> **Your objective**
Please copy out the entries below exactly, beginning with the line that contains "let score := injection_score" and ending with the line that contains "Definition entries_read_in_run (s", and include nothing outside that span.

========================

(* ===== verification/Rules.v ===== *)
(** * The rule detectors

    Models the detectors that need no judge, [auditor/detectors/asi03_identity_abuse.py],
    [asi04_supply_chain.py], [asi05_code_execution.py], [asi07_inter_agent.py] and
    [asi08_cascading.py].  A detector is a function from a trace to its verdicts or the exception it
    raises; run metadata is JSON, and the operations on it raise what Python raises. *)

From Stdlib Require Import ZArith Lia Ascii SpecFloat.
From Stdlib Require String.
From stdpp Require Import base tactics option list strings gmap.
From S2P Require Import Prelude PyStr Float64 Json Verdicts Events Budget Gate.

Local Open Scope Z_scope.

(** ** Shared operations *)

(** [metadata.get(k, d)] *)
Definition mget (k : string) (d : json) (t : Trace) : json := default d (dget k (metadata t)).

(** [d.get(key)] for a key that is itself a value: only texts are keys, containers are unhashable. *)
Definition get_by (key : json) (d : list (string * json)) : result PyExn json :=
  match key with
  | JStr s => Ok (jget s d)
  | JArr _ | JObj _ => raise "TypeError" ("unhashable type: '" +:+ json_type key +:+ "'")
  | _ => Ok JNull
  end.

========================

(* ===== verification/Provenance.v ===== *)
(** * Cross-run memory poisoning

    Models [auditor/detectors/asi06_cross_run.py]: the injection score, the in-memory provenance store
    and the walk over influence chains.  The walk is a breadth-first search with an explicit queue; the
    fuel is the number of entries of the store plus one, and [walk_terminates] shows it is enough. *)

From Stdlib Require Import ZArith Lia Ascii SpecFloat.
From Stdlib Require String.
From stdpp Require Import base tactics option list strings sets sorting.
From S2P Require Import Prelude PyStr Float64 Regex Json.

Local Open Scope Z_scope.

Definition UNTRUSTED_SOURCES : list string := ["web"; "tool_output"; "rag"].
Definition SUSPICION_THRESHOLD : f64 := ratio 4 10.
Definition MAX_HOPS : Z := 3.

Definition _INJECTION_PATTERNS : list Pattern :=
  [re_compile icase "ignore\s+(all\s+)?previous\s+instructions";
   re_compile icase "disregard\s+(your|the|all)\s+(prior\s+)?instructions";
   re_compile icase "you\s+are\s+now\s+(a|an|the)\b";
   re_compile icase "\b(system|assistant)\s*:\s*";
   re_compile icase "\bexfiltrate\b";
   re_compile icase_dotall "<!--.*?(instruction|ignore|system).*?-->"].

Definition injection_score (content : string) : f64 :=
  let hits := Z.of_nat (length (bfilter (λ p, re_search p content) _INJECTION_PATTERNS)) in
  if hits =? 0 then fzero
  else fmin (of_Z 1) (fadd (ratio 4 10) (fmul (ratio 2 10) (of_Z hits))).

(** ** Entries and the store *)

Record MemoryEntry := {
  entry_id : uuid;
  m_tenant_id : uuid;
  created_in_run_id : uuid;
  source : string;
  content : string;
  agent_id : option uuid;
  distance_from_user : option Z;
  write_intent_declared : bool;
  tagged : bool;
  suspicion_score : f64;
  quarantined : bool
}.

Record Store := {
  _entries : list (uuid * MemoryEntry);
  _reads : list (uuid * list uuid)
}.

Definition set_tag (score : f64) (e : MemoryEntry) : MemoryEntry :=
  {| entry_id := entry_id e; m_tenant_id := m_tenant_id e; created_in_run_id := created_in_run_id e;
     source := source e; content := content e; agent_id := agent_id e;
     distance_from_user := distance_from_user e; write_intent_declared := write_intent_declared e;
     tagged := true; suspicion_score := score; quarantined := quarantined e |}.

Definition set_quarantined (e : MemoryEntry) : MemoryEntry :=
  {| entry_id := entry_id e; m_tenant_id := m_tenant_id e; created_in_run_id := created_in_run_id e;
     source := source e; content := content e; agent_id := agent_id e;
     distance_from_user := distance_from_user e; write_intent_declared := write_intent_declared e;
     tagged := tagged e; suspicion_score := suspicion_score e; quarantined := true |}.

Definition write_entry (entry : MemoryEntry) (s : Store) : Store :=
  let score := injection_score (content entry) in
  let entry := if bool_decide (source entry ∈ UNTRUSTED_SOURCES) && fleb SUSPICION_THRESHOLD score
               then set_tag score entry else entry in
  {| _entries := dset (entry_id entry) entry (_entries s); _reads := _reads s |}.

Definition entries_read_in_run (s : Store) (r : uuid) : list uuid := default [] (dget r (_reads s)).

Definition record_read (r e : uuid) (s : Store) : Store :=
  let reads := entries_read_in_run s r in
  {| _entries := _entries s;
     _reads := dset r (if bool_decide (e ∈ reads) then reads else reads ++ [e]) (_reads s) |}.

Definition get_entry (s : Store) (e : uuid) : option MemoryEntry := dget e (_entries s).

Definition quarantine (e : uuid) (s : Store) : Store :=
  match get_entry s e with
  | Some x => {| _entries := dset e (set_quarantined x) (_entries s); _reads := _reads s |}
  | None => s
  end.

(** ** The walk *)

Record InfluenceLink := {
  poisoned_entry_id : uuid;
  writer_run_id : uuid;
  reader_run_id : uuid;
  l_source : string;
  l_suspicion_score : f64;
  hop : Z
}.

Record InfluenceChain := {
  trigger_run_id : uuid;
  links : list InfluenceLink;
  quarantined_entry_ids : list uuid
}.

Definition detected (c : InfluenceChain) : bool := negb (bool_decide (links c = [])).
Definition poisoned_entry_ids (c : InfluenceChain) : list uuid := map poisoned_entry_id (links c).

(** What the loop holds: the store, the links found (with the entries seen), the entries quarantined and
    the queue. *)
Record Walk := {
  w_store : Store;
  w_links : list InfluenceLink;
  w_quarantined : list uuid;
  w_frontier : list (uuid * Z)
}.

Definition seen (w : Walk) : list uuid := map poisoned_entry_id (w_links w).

========================

> **The answer**
  let score := injection_score (content entry) in
  let entry := if bool_decide (source entry ∈ UNTRUSTED_SOURCES) && fleb SUSPICION_THRESHOLD score
               then set_tag score entry else entry in
  {| _entries := dset (entry_id entry) entry (_entries s); _reads := _reads s |}.

Definition entries_read_in_run (s : Store) (r : uuid) : list uuid := default [] (dget r (_reads s)).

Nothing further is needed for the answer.